Mereka mencetak gol ketiga hanya dalam sembilan menit ketika Pierre-Emerick Aubameyang melakukan tendangan voli togel online tanpa gol dari jarak dekat (69), dan itulah yang terjadi ketika Freddie Ljungberg menang untuk pertama kalinya sebagai pelatih kepala sementara. Arsenal naik ke posisi sembilan, sementara West Ham tetap di urutan ke-16, satu poin di atas zona degradasi.

Seberapa pendek, mantra yang tajam menyelamatkan Arsenal Mayoritas babak pertama di Stadion London melambangkan bentuk kedua belah pihak: kehilangan kepercayaan diri dan kualitas lini tengah.

Aubameyang berusaha melakukan banyak serangan Arsenal sendiri, melakukannya dengan baik untuk sampai ke byline, hanya untuk melihat umpan silangnya terangkat dipimpin oleh Mesut Ozil dari delapan meter, sementara di sisi lain Michail Antonio memaksa penyelamatan yang baik dari Bernd Leno di sebuah sudut.

Kecerobohan gawang sesuai dengan babak pertama.

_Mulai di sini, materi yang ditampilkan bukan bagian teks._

(* ===== verification/PackedTheorems.v ===== *)
(** * The packed index, as its callers rely on it

    The layout of its tables, what an encoded run reads back, what a scan
    returns, and what a flush and a compaction leave. *)

From S2P Require Import Prelude Grammar Schema QueueBytes Canonical Ingest Postings PostingsRead PostingsFormat PostingsRun Compaction PostingsCodec PackedStore PackedRep ScanCorrect PackedUpdate PackedCompact PackedLevels PackedPublish PackedDeaths PackedFlush.

(** ** The keys of the catalog *)

Inductive CatalogKey := CatRow (column id : N) | CatDeath (run_id : N) (level : nat).

Definition encoded_key (k : CatalogKey) : bytes :=
  match k with CatRow column id => catalog_key column id | CatDeath run_id level => death_key run_id level end.

(** The [u64]-keyed columns are the first three. *)
Definition catalog_key_ok (k : CatalogKey) : Prop :=
  match k with
  | CatRow column id => (column ≤ catalog_by_min ∧ id ≤ u64_max)%N
  | CatDeath run_id level => (run_id ≤ u64_max)%N ∧ level < max_death_blocks
  end.

Lemma catalog_key_cmp c i c' i' :
  (i ≤ u64_max)%N → (i' ≤ u64_max)%N →
  cmp (catalog_key c i) (catalog_key c' i') = then_with (cmp c c') (cmp i i').
Proof.
  intros Hi Hi'. unfold u64_max in *. unfold catalog_key.
  change (c :: be_bytes 8 i) with ([c] ++ be_bytes 8 i). change (c' :: be_bytes 8 i') with ([c'] ++ be_bytes 8 i').
  rewrite cmp_app, cmp_be_bytes by (done || (change (256 ^ N.of_nat 8)%N with (2 ^ 64)%N; lia)).
  unfold cmp, N_ord, list_ord. simpl. unfold cmp. by destruct (N.compare c c').
Qed.

Lemma length_catalog_key c i : length (catalog_key c i) = 9.
Proof. unfold catalog_key. simpl. by rewrite length_be_bytes. Qed.

Lemma catalog_key_inj c i c' i' :
  (i ≤ u64_max)%N → (i' ≤ u64_max)%N → catalog_key c i = catalog_key c' i' → c = c' ∧ i = i'.
Proof.
  intros Hi Hi' E. assert (Hc : cmp (catalog_key c i) (catalog_key c' i') = Eq) by (rewrite E; apply cmp_refl).
  rewrite catalog_key_cmp in Hc by done. unfold then_with in Hc. destruct (cmp c c') eqn:Ec; [|done..].
  by apply cmp_eq in Ec, Hc.
Qed.

Lemma cmp_longer_key c i c' i' x :
  (i ≤ u64_max)%N → (i' ≤ u64_max)%N → c ≠ c' →
  cmp (catalog_key c i ++ [x]) (catalog_key c' i') = cmp c c' ∧ cmp (catalog_key c' i') (catalog_key c i ++ [x]) = cmp c' c.
Proof.
  intros Hi Hi' Hc. rewrite <-(app_nil_r (catalog_key c' i')), !cmp_app, !catalog_key_cmp by (done || by rewrite !length_catalog_key).
  unfold cmp, N_ord. destruct (N.compare_spec c c') as [|Hlt|Hlt]; [done|..];
    rewrite (proj2 (N.compare_gt_iff _ _) Hlt) || rewrite (proj2 (N.compare_lt_iff _ _) Hlt); done.
Qed.

(** In the catalog table each column is one contiguous range of keys, so a
    range read of a column meets the rows of that column and no other, the longer
    keys of the death blocks included; and no two rows share a key. *)
Theorem catalog_columns_contiguous column k :
  (column ≤ catalog_by_min)%N → catalog_key_ok k →
  (in_range (catalog_column_bounds column) (encoded_key k) ↔ ∃ id, k = CatRow column id) ∧
  ∀ k', catalog_key_ok k' → encoded_key k = encoded_key k' → k = k'.
Proof.
  intros Hcol Hk. assert (H0 : (0 ≤ u64_max)%N) by done. assert (Hm : (u64_max ≤ u64_max)%N) by done. split.
  - unfold in_range, catalog_column_bounds. simpl. destruct k as [c i|r l]; simpl in *; unfold cmp_le; destruct Hk as [Hc Hi].
    + rewrite !catalog_key_cmp by done. unfold then_with, cmp, N_ord. split.
      * destruct (N.compare_spec column c), (N.compare_spec c column); try lia; naive_solver.
      * intros [id [= -> ->]]. rewrite N.compare_refl. split; apply N.compare_le_iff; lia.
    + assert (catalog_deaths ≠ column) by (unfold catalog_deaths, catalog_by_min in *; lia). unfold death_key.
      destruct (cmp_longer_key catalog_deaths r column 0 (N.of_nat l)) as [_ ->]; [done..|].
      destruct (cmp_longer_key catalog_deaths r column u64_max (N.of_nat l)) as [-> _]; [done..|].
      split; [|by intros [id ?]]. intros [_ Hle]. change (catalog_deaths ≤ column)%N in Hle. exfalso.
      unfold catalog_deaths, catalog_by_min in *. lia.
  - intros k' Hk' E. destruct k as [c i|r l], k' as [c' i'|r' l']; unfold encoded_key, death_key in E; simpl in Hk, Hk'.
    + by destruct (catalog_key_inj _ _ _ _ (proj2 Hk) (proj2 Hk') E) as [-> ->].
    + apply (f_equal length) in E. by rewrite length_app, !length_catalog_key in E.
    + apply (f_equal length) in E. by rewrite length_app, !length_catalog_key in E.
    + apply app_inj_1 in E as [E El]; [|by rewrite !length_catalog_key].
      destruct (catalog_key_inj _ _ _ _ (proj1 Hk) (proj1 Hk') E) as [_ ->]. by injection El as ->%Nat2N.inj.
Qed.

Section packed.
Context `{ShardHash}.

(** C24: an encoded run reads back what was written: under the prefix of every
    membership the run's segment of that family and shard finds a list, sorted,
    of exactly the events posted under that prefix. *)
Theorem encode_run_reads_back ms run m :
  Forall membership_typed ms → encode_run ms = Some run → m ∈ ms →
  ∃ d v view l evs,
    dictionary_parse (er_dictionary run) = Some d ∧
    (mb_family m, shard_for (mb_family m) (mb_prefix m), v) ∈ er_segments run ∧
    segment_parse v = Some view ∧ segment_prefix view (mb_prefix m) = Some (Some l) ∧
    list_of l d evs ∧ StronglySorted cmp_lt evs ∧
    ∀ e, e ∈ evs ↔ ∃ m', m' ∈ ms ∧ mb_family m' = mb_family m ∧ mb_prefix m' = mb_prefix m ∧ mb_event m' = e.
Proof.
  intros Ht Hrun Hm. destruct (encode_run_written ms run Ht Hrun) as [es Hw].
  pose proof (rw_shard _ _ _ Hw m Hm) as Hsh.
  assert ((mb_family m, mb_shard m) ∈ (er_segments run).*1) as Hin by (apply (rw_member _ _ _ Hw); eauto).
  apply list_elem_of_fmap in Hin as ([[f sh] v] & [= <- <-] & Hv).
  destruct (rw_segment _ _ _ Hw _ _ _ Hv) as (view & content & Hp & _ & _ & _ & Hof & [Hs He] & Hc & Hall).
  pose proof (segment_prefix_spec view _ content (mb_prefix m) Hof Hs) as Hpre.
  assert (Hwanted : mb_prefix m ∈ content.*1) by (eapply (Hall _ (mb_event m)); [eauto 6|done]).
  destruct (segment_prefix view (mb_prefix m)) as [[l|]|] eqn:El; [|done..]. destruct Hpre as (evs & Hevs & Hl).
  exists (dictionary_view es), v, view, l, evs. rewrite <-Hsh.
  split; [apply Hw|]. split; [done|]. split; [done|]. split; [done|]. split; [done|]. split.
  - rewrite Forall_forall in He. apply He, list_elem_of_fmap. by exists (mb_prefix m, evs).
  - by apply (Hc _ _ Hevs).
Qed.

(** C7: a scan of the packed index is a scan of the live postings: newest first,
    each event once however many prefixes and runs carry it, none that is dead,
    projected until the limit is reached; it fails only when the projection
    does. *)
Theorem scan_returns_live {T} pk next live scan (project : N → N → option (option T)) :
  packs pk next live →
  fst <$> scan_packed pk scan project = first_visible project (ps_limit scan) (scan_matches live scan).
Proof. intros Hp. by eapply scan_packed_spec. Qed.

(** C6: flushing a batch onto an index that holds the postings [live] leaves an
    index that holds them without the batch's deaths and with its additions, and
    an empty batch. *)
Theorem flush_refines pk next next' live b pk' b' :
  packs pk next live → batch_ok next next' live b → flush pk b = Some (pk', b') →
  b' = mkBatch ∅ ∅ ∧ packs pk' next' (flushed live b).
Proof. apply flush_spec. Qed.

(** C23: compacting the overfull levels keeps every live posting and leaves each
    level fewer runs than its fan-in. *)
Theorem compaction_keeps_postings pk next live pk' :
  packs pk next live → compact_overfull_levels pk = Some pk' →
  packs pk' next live ∧ ∃ metas, catalog_run_metas pk' = Some metas ∧
    ∀ level, length (filter (λ m, rm_level m = level) metas) < level_fan_in level.
Proof.
  intros (Hu & R & Hrep & Hc & Hb & Hlive) Hrun.
  destruct (compact_overfull_levels_spec pk R pk' Hrep Hc) as (R' & Hrep' & Hc' & Hsame & Hb' & Hunder); [|done|].
  { intros k k' p p' Hp%Hlive Hp'%Hlive. by eapply Hu. }
  split.
  - split; [done|]. exists R'. split; [done|]. split; [done|]. split; [by apply Hb'|].
    intros k p. rewrite Hlive. apply Hsame.
  - exists (catalog_metas R'). split; [by apply catalog_run_metas_spec|]. intros level.
    fold (level_metas R' level). rewrite length_level_metas. apply Hunder.
Qed.

(** The compaction loop ends by itself: more fuel than the runs and levels
    there are changes nothing, so a failure is never the loop running on. *)
Theorem compaction_terminates pk next live fuel :
  packs pk next live → size (pk_metas pk) + 257 ≤ fuel → compact_levels fuel pk 0 = compact_overfull_levels pk.
Proof.
  intros (Hu & R & Hrep & Hc & _ & Hlive) Hf. apply (compact_overfull_levels_fuel pk R fuel); [done..| |done].
  intros k k' p p' Hp%Hlive Hp'%Hlive. by eapply Hu.
Qed.
End packed.

(** ** An index that runs *)

Module PackedSample.
#[global] Instance sample_hash : ShardHash := λ family prefix, (family + foldl N.add 0 prefix)%N.

Definition posting (k at_ id : N) : PendingEvent :=
  mkPending at_ (be_bytes 32 id) k (be_bytes 32 7) (be_bytes 2 1) ∅.
Definition two : gmap N PendingEvent := {[ 1%N := posting 1 10 100; 2%N := posting 2 20 200 ]}.
Definition batch : PostingsBatch := mkBatch two ∅.

Lemma two_typed k p : two !! k = Some p → pending_typed k p ∧ (1 ≤ k < 3)%N.
Proof.
  unfold two. intros [[<- <-]|[_ [<- <-]%lookup_singleton_Some]]%lookup_insert_Some;
    (split; [split; [done|]; vm_compute; repeat split; by intros|lia]).
Qed.

Lemma two_ids : unique_ids two.
Proof.
  unfold two. intros k k' p p' [[<- <-]|[_ [<- <-]%lookup_singleton_Some]]%lookup_insert_Some
    [[<- <-]|[_ [<- <-]%lookup_singleton_Some]]%lookup_insert_Some; vm_compute; congruence.
Qed.

Lemma batch_fine : batch_ok 1 3 ∅ batch.
Proof.
  split; [set_solver|apply two_typed|done|]. assert (flushed ∅ batch = two) as ->; [|apply two_ids].
  unfold flushed, batch. simpl. by rewrite map_filter_empty, (right_id_L ∅ _).
Qed.

(** The index after the flush of [batch]. *)
Definition filled : option (PackedStore * PostingsBatch) := flush empty_packed batch.

Lemma filled_packs : ∃ pk b, filled = Some (pk, b) ∧ packs pk 3 (flushed ∅ batch).
Proof.
  assert (is_Some filled) as [[pk b] Hrun] by decide_now. exists pk, b. split; [done|].
  by destruct (flush_spec empty_packed 1 3 ∅ batch pk b (empty_packs 1) batch_fine Hrun).
Qed.

Definition all_rows : PackedScan := mkPackedScan FAuthor [be_bytes 32 7] 0 u64_max None (Some 5).
Definition every_key (k id : N) : option (option N) := Some (Some k).
End PackedSample.
Import PackedSample.

Lemma catalog_columns_contiguous_witness :
  in_range (catalog_column_bounds catalog_dictionary) (encoded_key (CatRow catalog_dictionary 5)) ∧
  ¬ in_range (catalog_column_bounds catalog_dictionary) (encoded_key (CatDeath 5 1)).
Proof.
  split.
  - apply (catalog_columns_contiguous catalog_dictionary (CatRow catalog_dictionary 5)); [by vm_compute|by vm_compute|eauto].
  - intros Hin. apply (catalog_columns_contiguous catalog_dictionary (CatDeath 5 1)) in Hin as [id [=]];
      [by vm_compute|]. split; [by vm_compute|]. unfold max_death_blocks. lia.
Defined.

Lemma encode_run_reads_back_witness :
  ∃ run d, encode_run (memberships_for_pending two) = Some run ∧ dictionary_parse (er_dictionary run) = Some d.
Proof.
  assert (is_Some (encode_run (memberships_for_pending two))) as [run Hrun] by decide_now.
  destruct (encode_run_reads_back (memberships_for_pending two) run (push_membership FGlobal [] (pending_run_event (posting 1 10 100))))
    as (d & _ & _ & _ & _ & Hd & _); [|exact Hrun| |exists run, d; exact (conj Hrun Hd)]; decide_now.
Defined.

Lemma scan_returns_live_witness :
  ∃ pk b, filled = Some (pk, b) ∧ fst <$> scan_packed pk all_rows every_key = Some [2; 1]%N.
Proof.
  destruct filled_packs as (pk & b & Hrun & Hp). exists pk, b. split; [exact Hrun|].
  rewrite (scan_returns_live pk 3 (flushed ∅ batch) all_rows every_key Hp). vm_compute. reflexivity.
Defined.

Lemma flush_refines_witness : ∃ pk, filled = Some (pk, mkBatch ∅ ∅) ∧ packs pk 3 (flushed ∅ batch).
Proof.
  destruct filled_packs as (pk & b & Hrun & _). exists pk.
  destruct (flush_refines empty_packed 1 3 ∅ batch pk b (empty_packs 1) batch_fine Hrun) as [Hb Hp].
  rewrite <-Hb. exact (conj Hrun Hp).
Defined.

Lemma compaction_keeps_postings_witness :
  ∃ pk b pk', filled = Some (pk, b) ∧ compact_overfull_levels pk = Some pk' ∧ packs pk' 3 (flushed ∅ batch).
Proof.
  destruct filled_packs as (pk & b & Hrun & Hp). exists pk, b.
  assert (is_Some (filled ≫= λ x, compact_overfull_levels x.1)) as [pk' Hc] by decide_now.
  rewrite Hrun in Hc. cbn [mbind option_bind fst] in Hc. exists pk'.
  exact (conj Hrun (conj Hc (proj1 (compaction_keeps_postings pk 3 (flushed ∅ batch) pk' Hp Hc)))).
Defined.

Lemma compaction_terminates_witness :
  ∃ pk b, filled = Some (pk, b) ∧ compact_levels 1000 pk 0 = compact_overfull_levels pk.
Proof.
  destruct filled_packs as (pk & b & Hrun & Hp). exists pk, b.
  assert ((filled ≫= λ x, Some (size (pk_metas x.1))) = Some 1) as Hs by (vm_compute; reflexivity).
  rewrite Hrun in Hs. cbn [mbind option_bind fst] in Hs. injection Hs as Hs.
  exact (conj Hrun (compaction_terminates pk 3 (flushed ∅ batch) 1000 Hp ltac:(lia))).
Defined.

Umpan silang sayap kanan Pablo Fornals bertemu Ogbonna 12 yard, yang mengangguk ke kepala Maitland-Niles sendiri, membelokkan bola ke sudut jauh melewati Leno. Meskipun VAR melihat apakah Ogbonna benar-benar menangani bola di rumah, tayangan ulang tidak meyakinkan togel online.

Membela upaya Ogbonna oleh Arsenal dikritik keras di studio MNF di babak pertama, dengan upaya Granit Xhaka untuk membuat pemain West Ham itu digambarkan sebagai “mengejutkan” oleh Jamie Carragher.

Tampaknya lebih mungkin bahwa West Ham akan mencetak gol kedua, maju sesuka hati di tahap awal babak kedua, tetapi Arsenal mencetak tiga dalam sembilan menit untuk meratakan tuan rumah.

Pertama, Martinelli memukul rendah ke sudut bawah dari 12 meter dari istirahat setelah pusat Sead Kolasinac baik dari kiri, sebelum Pepe menunjukkan sekilas langka senilai £ 72m, memotong ke dalam dari kanan untuk meringkuk ke sudut jauh dari hanya di dalam kotak.

Berita tim

Arsenal santai dan mendapatkan kepercayaan diri, sementara West Ham runtuh karena masalah mereka menjadi jelas lagi. Arsenal meraih gol ketiga mereka ketika umpan silang Pepe dari kanan mendapati Aubameyang unggul di depan markernya, dan penyerang melakukan sisanya, membungkuk rendah untuk melakukan tendangan voli melewati Martin.

Meskipun kemenangan yang sangat dibutuhkan di atas kertas, ini hanya Arsenal vintage dalam arti modern – terutama kurang dalam fisik, tetapi diselamatkan oleh kualitas serangan yang tidak diragukan. Masih ada banyak pekerjaan untuk Ljungberg, dan siapa pun yang mengambil pekerjaan, harus dilakukan dalam jangka pendek dan menengah.